Segment Start: DATA RECORDS
(** One device in the list of devices. *)
Definition device_notes (current : option string) (s : option device_status) (d : Devices.DeviceEntry) : list string :=
  if bool_decide (Some (Devices.device_id d) = current) then []
  else match s with
       | Some s =>
           if negb (ds_has_keys s) then ["no sync keys yet — update that device"%string]
           else (if ds_approved s then "history approved"%string else "not approved"%string) ::
             (if ds_received s =? 0 then []
              else ["received " +:+ int_str (ds_received s) +:+ "/" +:+
                    (if ds_expected s =? 0 then "?" else int_str (ds_expected s)) +:+ " items"])
       | None => ["no sync keys yet — update that device"%string]
       end.
Definition joined (sep : string) (l : list string) : string := to_str (join (bs sep) (map bs l)).
Definition or_text (s d : string) : string := if String.eqb s "" then d else s.
Definition device_line (current : option string) (status : list device_status) (d : Devices.DeviceEntry) : res string :=
  let s := List.find (λ s, String.eqb (ds_device s) (Devices.device_id d)) (rev status) in
  let relays := or_text (joined ", " (Devices.relays d)) "(this device's relays)" in
  let mine := if bool_decide (Some (Devices.device_id d) = current) then "   ← this device"%string else ""%string in
  let notes := device_notes current s d in
  let? inbox := (let? j := jitem "id" (JObj (Devices.inbox d)) in
                 match j with JStr s => Ok s | _ => Err TypeError end) in
  Ok (joined (to_str [byte_of 10])
    ((or_text (Devices.name d) "unnamed device" +:+ "  ·  " +:+ take_chars 10 (Devices.device_id d) +:+ mine) ::
     match notes with [] => [] | _ => ["    "%string +:+ joined " · " notes] end ++
     ["    mailbox "%string +:+ take_chars 10 inbox +:+ "…  →  " +:+ relays])).
Definition request_line (now : Z) (r : request) : res string :=
  let? range := describe_range now (rq_since r) in
  Ok (or_text (rq_name r) "unnamed device" +:+ " (" +:+ take_chars 10 (rq_device r) +:+ ") asked for " +:+ range).
(** ** Onboarding *)

(** Whether the [IdentityError] of loading [data] without a passphrase names one. *)
Definition asks_passphrase (data : bytes) : bool :=
  match (let? t := decode_utf8 data in json_loads t) with
  | Ok (JObj d) =>
      let v := default JNull (dget "v" d) in
      if eq_int v Identity.VAULT_VERSION then truthy (default JNull (dget "encrypted" d))
      else occurs (bs "passphrase") (ascii_lower (bs (to_pystr v)))
  | _ => false
  end.
Definition _bootstrap (wt : Wait) : H unit :=
  do! a := se_get in
  let path := identity_file a in
  do! there := desk (path_exists path) in
  if negb there then goto_screen WelcomeScreen else
  try_else (isa IdentityError) (desk (load_identity path ""))
    (λ e,
      if asks_passphrase (default [] (files (a_desk a) !! path)) then
        do! encrypted := desk (identity_is_encrypted path) in
        do! _ := upd (prepare encrypted) in
        goto_screen UnlockScreen
      else
        do! _ := show (Critical "Identity" e) in goto_screen WelcomeScreen)
    (_start_client wt).
(** [CreateIdentityScreen._submit] and [App._on_create] *)
Definition _on_create (name passphrase : string) : H unit :=
  let name := if String.eqb name "" then "me"%string else name in
  do! (identity, mnemonic) := desk (generate_identity words_of (JStr name) passphrase) in
  do! _ := upd (set_pending (Some identity) passphrase) in
  do! _ := upd (set_seed mnemonic false) in
  goto_screen SeedphraseScreen.
Definition _submit (name passphrase confirm : string) : H unit :=
  if String.eqb passphrase confirm then _on_create (py_strip name) passphrase
  else show (Warning "Passphrase" None).
Definition _on_seed_confirmed (wt : Wait) : H unit :=
  do! a := se_get in
  match a_pending a with
  | None => se_ret tt
  | Some identity =>
      do! _ := desk (save_identity identity (identity_file a) (a_pending_passphrase a)) in
      _start_client wt identity
  end.
Definition or_name (name d : string) : json := JStr (if String.eqb name "" then d else name).
Definition _on_recover (wt : Wait) (mnemonic name passphrase : string) : H unit :=
  do! a := se_get in
  try_else (isa IdentityError) (se_lift (Identity.from_mnemonic (py_strip mnemonic) passphrase (or_name (py_strip name) "recovered")))
    (λ e, show (Warning "Recover" (Some e)))
    (λ identity,
      do! _ := desk (save_identity identity (identity_file a) passphrase) in
      _start_client wt identity).
Definition _on_unlock (wt : Wait) (passphrase : string) : H unit :=
  do! a := se_get in
  try_else (isa IdentityError) (desk (load_identity (identity_file a) passphrase))
    (λ e, show (Warning "Unlock" (Some e)))
    (_start_client wt).
Section tasks.
Context {C : Crypto} {L : CryptoLaws C} {Zl : Zlib} {K N : Type} {R : Keyring K} {P : Pool N} {T : Transport.Net N}.
Definition good_task (t : Task K N) : Prop := keeps run_ok (Worker.t_function t).
Lemma provision_good : good_task provision_task.
Proof using L. unfold good_task; cbn. handling. Qed.
Lemma send_text_good k s : good_task (send_text_task k s).
Proof using L. unfold good_task; cbn. handling. Qed.
Lemma send_file_good mime k p : good_task (send_file_task mime k p).
Proof using L. unfold good_task; cbn. handling. Qed.
Lemma mark_read_good k m : good_task (mark_read_task k m).
Proof using L. unfold good_task; cbn. handling. Qed.
Lemma download_good m n : good_task (download_task m n).
Proof using L. unfold good_task; cbn. handling. Qed.
Lemma request_good s : good_task (request_task s).
Proof using L. unfold good_task; cbn. handling. Qed.
Lemma approve_good d s : good_task (approve_task d s).
Proof using L. unfold good_task; cbn. handling. Qed.
Lemma export_good p w s : good_task (reporting "export_history" (_export_history_to p w s) history_done).
Proof using. unfold good_task, _export_history_to; cbn. handling. Qed.
Lemma import_good p w : good_task (reporting "import_history" (_import_history_from p w) history_done).
Proof using. unfold good_task, _import_history_from; cbn. handling. Qed.
(** C5: the hidden-category step replaces the [categories] of every
    stored group by the categories whose [hidden] flag is false, in their
    original order, and leaves the other fields of the group alone.  So
    after a successful construction every fetched group with at least one
    category that is not hidden is present, with exactly that ordered
    subset. *)
Theorem hidden_categories_stripped_in_order :
  (∀ s gs,
     category_groups (self s) = Some (JArr gs) →
     Forall flagged_group gs →
     __remove_hidden_categories s = (Ok tt, with_groups s (JArr (map strip gs))) ∧
     ∀ g, g ∈ gs →
          getitem (strip g) "categories" =
            Ok (JArr (List.filter visible (categories_of g))) ∧
          ∀ k, k ≠ "categories" → getitem (strip g) k = getitem g k) ∧
  (∀ credentials_filename tr s',
     construct env credentials_filename tr = (Ok tt, s') →
     ∃ gs final,
       fetched_groups s' = Some gs ∧
       category_groups (self s') = Some (JArr final) ∧
       ∀ g, g ∈ gs →
            (∃ c, c ∈ categories_of g ∧ visible c = true) →
            strip g ∈ final ∧
            getitem (strip g) "categories" =
              Ok (JArr (List.filter visible (categories_of g)))).
Proof.
  split.
  - intros s gs Hg Hall. split.
    + unfold __remove_hidden_categories.
      rewrite (bind_run _ _ _ _ _ (attr_run "category_groups" category_groups s _ Hg)).
      unfold bind at 1. unfold lift at 1. simpl.
      by apply (strip_groups_run gs []).
    + rewrite Forall_forall in Hall. intros g Hin. split.
      * by apply categories_of_strip, Hall.
      * intros k. apply strip_other_field.
  - intros fname tr s' Hrun.
    apply init_ok in Hrun as (gs & ids & Hf & Hall & Hfinal & _).
    exists gs, (List.filter retained (map strip gs)).
    split; [done |]. split; [done |].
    rewrite Forall_forall in Hall. intros g Hg Hvis. split.
    + apply elem_of_final. exists g. split; [done |]. split; [done |].
      by apply retained_strip; [apply Hall |].
    + by apply categories_of_strip, Hall.
Qed.

(** C1, as the code has it: after a successful construction the keys of
    [category_ids] are exactly the names of all the categories of the
    fetched response, hidden or not and whatever became of their group;
    in particular every category left after the cleanup has an entry. *)
Theorem index_covers_every_fetched_category
    (credentials_filename : string) (tr : list exchange) (s' : Sys) :
  construct env credentials_filename tr = (Ok tt, s') →
  ∃ gs ids final,
    fetched_groups s' = Some gs ∧
    category_ids (self s') = Some ids ∧
    category_groups (self s') = Some (JArr final) ∧
    (∀ k, k ∈ dom ids ↔ ∃ g c, g ∈ gs ∧ c ∈ categories_of g ∧ key_of c k) ∧
    (∀ g c, g ∈ final → c ∈ categories_of g → ∃ k, key_of c k ∧ k ∈ dom ids).
Proof.
  intros Hrun. apply init_ok in Hrun as (gs & ids & Hf & Hall & Hfinal & Hids & Hfrom & Hto).
  exists gs, ids, (List.filter retained (map strip gs)).
  split; [done |]. split; [done |]. split; [done |].
  assert (Hflat : ∀ c, c ∈ flat_map categories_of gs ↔
                       ∃ g, g ∈ gs ∧ c ∈ categories_of g).
  { intros c. rewrite list_elem_of_In, in_flat_map.
    split; intros (g & Hg & Hc); exists g; by rewrite ?list_elem_of_In in *. }
  split.
  - intros k. rewrite elem_of_dom. split.
    + intros [v Hv]. destruct (Hfrom k v Hv) as (c & Hc & Hk & _).
      apply Hflat in Hc as (g & Hg & Hc). by exists g, c.
    + intros (g & c & Hg & Hc & Hk).
      destruct (Hto c) as (k' & (n' & Hn' & Hk') & Hsome).
      { apply Hflat. by exists g. }
      destruct Hk as (n & Hn & Hk). congruence.
  - intros g' c Hin Hc. apply elem_of_final in Hin as (g & Hg & -> & _).
    rewrite Forall_forall in Hall.
    destruct (categories_of_strip g (Hall g Hg)) as [_ Heq]. rewrite Heq in Hc.
    apply elem_of_filter_bool in Hc as [Hc _].
    destruct (Hto c) as (k & Hk & Hsome); [apply Hflat; by exists g |].
    exists k. split; [done |]. by apply elem_of_dom.
Qed.

End Tree.

(** ** The scripted scenario *)

(** The theorems above, run on the environment of [Scenario]: the groups
    Bills (Rent, and OldCard hidden), Unused (X hidden) and Internal
    Master Category (Inflow). *)

Import Scenario.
Segment End: DATA RECORDS
§ **WORK TO COMPLETE**: Check each line of the entries above, and show every one holding the word "JStr".

§ **RESULT FOR THIS TASK**:
                 match j with JStr s => Ok s | _ => Err TypeError end) in
  do! (identity, mnemonic) := desk (generate_identity words_of (JStr name) passphrase) in
Definition or_name (name d : string) : json := JStr (if String.eqb name "" then d else name).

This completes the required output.